Eight months on, what are my main impressions of working in the planning department in Melbourne? A prescriptive approach was the most distinctive element that I noticed about the planning system in the state of Victoria.
Although each development and land-use application is assessed on its merits, the planning scheme is quite extensive in its layers of policies, objectives and controls.
The system is based on zonings including residential, business and industrial zones. These are complemented by a range of overlays applicable to certain areas, such as land subject to inundation overlay and the design and development overlay. The system attempts to tackle each form of development or change of use in an area, categorising the uses into those that require a permit, those that do not and those that are prohibited.
But does the Victorian approach to planning work? I have embraced the zoning system and believe it is effective. However, I am unconvinced by the provisions placed on a specific area by the overlays. For example, the heritage overlays, which could be compared to extremely large conservation areas in the English system, are not specific enough in preserving the character and appearance of a heritage area and appear only to cover large areas with parts that have little, if any, heritage merit. These controls also require planning permits for many trivial things including any external alteration to a building, regardless of how minor the works and the heritage significance of the site.
Every street in the municipality is graded for its heritage significance on a streetscape level of one to three, with one being the highest grade.
Individual buildings are also graded on a scale from A to D, with A-grade buildings being of national or state importance.
Urban design is high on the agenda.

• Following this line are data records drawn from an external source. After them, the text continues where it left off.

(* ===== verification/ScrapeConcurrency.v ===== *)
(** * Scrapes while the resolver scans

    The goroutine of [Resolver.Run] replaces the map of devices at the end of
    every scan, under the resolver's lock; scrapes of the eBPF collector look
    devices up in it one entry at a time, each look-up under the shared lock of
    its own.  Here they take turns in any order.  The assignment of the map takes
    two turns, and a look-up between the two is a data race, of which nothing is
    known: the locks have to exclude it. *)
From Stdlib Require Import Sorted.
From stdpp Require Import relations.
From S2P Require Import Prelude GoStrings GoFloat Common Histogram Device ProcMounts KubeletPaths Resolver EbpfCollector ScrapePipeline.

(** ** Handling one entry *)

(** An entry of one of the three maps. *)
Inductive work := BlockWork (e : block_hist_key * hist) | NfsWork (e : nfs_hist_key * hist) | VfsWork (e : nfs_hist_key * hist).

Definition work_dev (x : work) : Z := match x with BlockWork e => bhk_dev e.1 | NfsWork e | VfsWork e => nhk_dev e.1 end.
Definition work_hist (x : work) : hist := match x with BlockWork e => e.2 | NfsWork e | VfsWork e => e.2 end.

Definition set_resolver (r : Resolver) (c : Collector) : Collector := MkCollector (c_programs c) r (c_nodeName c) (c_buckets c) (c_namespaces c).

(** What a scrape works through, after the gauges. *)
Definition works (p : programs) : list work :=
  (BlockWork <$> default [] (BlockHists p)) ++ (NfsWork <$> default [] (NfsHists p)) ++ (VfsWork <$> default [] (NfsKprobeHists p)).

Section Machine.
Context `{!ConstHistograms} (c : Collector).

(** The body of the loop in one piece ... *)
Definition collect_work (r : Resolver) (x : work) : outcome :=
  match x with
  | BlockWork e => collect_block_entry (set_resolver r c) e
  | NfsWork e => collect_nfs_entry (set_resolver r c) e
  | VfsWork e => collect_nfs_kprobe_entry (set_resolver r c) e
  end.

(** ... up to the look-up: whether the entry is skipped ... *)
Definition skipped (x : work) : bool :=
  match x with BlockWork e => 3 <? bhk_op e.1 | NfsWork e => 1 <? nhk_op e.1 | VfsWork e => 3 <? nhk_op e.1 end ||
  ((SlotsToConstHistogram (slots (work_hist x)) (c_buckets c)).1.1 =? 0).

(** ... and from the look-up on. *)
Definition found (x : work) (info : option DeviceInfo) : outcome :=
  let '(n, s, b) := SlotsToConstHistogram (slots (work_hist x)) (c_buckets c) in
  let of_pod d info ol := if negb (namespaceAllowed c (Namespace info)) then Skip else emit d n s b (pod_labels c info) ol in
  match x, info with
  | BlockWork e, Some info => of_pod podBlockDesc info (opLabels !! Z.to_nat (bhk_op e.1))
  | BlockWork e, None => emit systemBlockDesc n s b [c_nodeName c; DevToString (bhk_dev e.1)] (opLabels !! Z.to_nat (bhk_op e.1))
  | NfsWork e, Some info => of_pod nfsDesc info (opLabels !! Z.to_nat (nhk_op e.1))
  | VfsWork e, Some info => of_pod nfsVfsDesc info (nfsVfsOpLabels !! Z.to_nat (nhk_op e.1))
  | _, None => Skip
  end.

#[local] Opaque SlotsToConstHistogram DevToString.

Lemma collect_work_split r x : collect_work r x = if skipped x then Skip else found x (Resolver_Lookup r (work_dev x)).
Proof.
  destruct x as [[k h]|[k h]|[k h]]; unfold collect_work, collect_block_entry, collect_nfs_entry, collect_nfs_kprobe_entry, skipped, found, pod_labels;
    cbn [set_resolver c_resolver c_buckets c_nodeName work_dev work_hist fst snd];
    (match goal with |- context [?n <? ?o] => destruct (n <? o) end; [done|]); cbn [orb];
    destruct (SlotsToConstHistogram _ _) as [[n s] b]; cbn [fst]; destruct (n =? 0); try done;
    destruct (Resolver_Lookup _ _); try done.
Qed.

(** ** Goroutines *)

Inductive scanner :=
  | Scanning                                       (** waiting for a tick, or at work on its own *)
  | AtMu (d : gmap Z DeviceInfo)                   (** at [r.mu.Lock()] *)
  | Writing (d : gmap Z DeviceInfo)                (** at [r.devices = devices] *)
  | HalfWritten (d : gmap Z DeviceInfo)            (** in the middle of it *)
  | Written.                                       (** at [r.mu.Unlock()] *)

Inductive scrape :=
  | Walking (todo : list work) (out : list outcome)
  | AtLookup (x : work) (todo : list work) (out : list outcome)       (** at [r.mu.RLock()] *)
  | Looking (x : work) (todo : list work) (out : list outcome)        (** holds the lock *)
  | LookedUp (info : option DeviceInfo) (x : work) (todo : list work) (out : list outcome)  (** at [r.mu.RUnlock()] *)
  | Emitting (info : option DeviceInfo) (x : work) (todo : list work) (out : list outcome)
  | Scraped (out : list outcome)
  | Raced.                                                            (** has read the field while it was written *)

Record scan_state := SState { ss_resolver : Resolver; ss_scanner : scanner; ss_scrapes : list scrape }.

Definition scan_start (r : Resolver) (n : nat) : scan_state :=
  SState r Scanning (replicate n (Walking (works (c_programs c)) (collectSubsystemGauge c))).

Building heights and set backs are controlled by design and development overlays. For instance, the inner suburb of Carlton predominantly comprises one to two-storey buildings and is controlled by a maximum building height of eight metres.
A detailed planning scheme, which is at least four times the size of most of the local plans I have worked with in England, brings a higher degree of certainty to the planning system and helps officers to reach and justify their decisions. However, the planning scheme inevitably offers challenges to council decisions from both applicants and, in the case of Victoria, neighbours and resident associations through a third-party right of appeal process.
As a consequence, planning consultants, lawyers and barristers are involved in the Victorian planning system on a daily basis. It is common practice, even for a simple residential development, to have a lawyer or barrister represent the applicant at a civil and administrative appeal tribunal, the equivalent of the English Planning Inspectorate.
Planning consultants are frequently employed as expert witnesses, with lawyers and barristers seizing on the opportunity to cross-examine them on their written submissions. This can lead to a very legalistic approach.
Council planning officers appear at hearings, which are similar to the English public inquiry procedure, as advocates rather than expert witnesses.
In addition, there is no written representation procedure, which means that the most simple appeals are dealt with as a hearing.
One issue that is high on the Victorian planning agenda is environmental sustainable development, also known as green building design. Melbourne is leading the way in this field. A local policy specific to the Melbourne planning scheme, entitled Clause 22.19 - Environmentally Sustainable Buildings, is currently with the Victorian planning minister awaiting approval. This would apply to all land in the municipality including houses and offices.
The council is setting an example of the way in which environmental sustainable development could be fully implemented through the construction of its Council House 2 (CH2) office building, which will house a number of council departments by early 2006.
CH2 is a visionary building with the potential to change the way in which Australia, and indeed the world, approaches environmentally sustainable design forever. It is setting a world standard in green building design.
In April, the Green Building Council of Australia awarded six green stars to CH2, which represents world leadership in office building design. This is a first in Australia. The building has sustainable technologies incorporated into every conceivable part of its ten storeys including a water recycling plant, phase change materials for cooling, automatic night-purge windows and a facade of louvres powered by photovoltaic cells that track the sun.
It is a big investment, but the council feels that such an outlay is justifiable in providing Melbourne with a landmark green building.
Philip Rawle is a principal planning officer at Oxford City Council.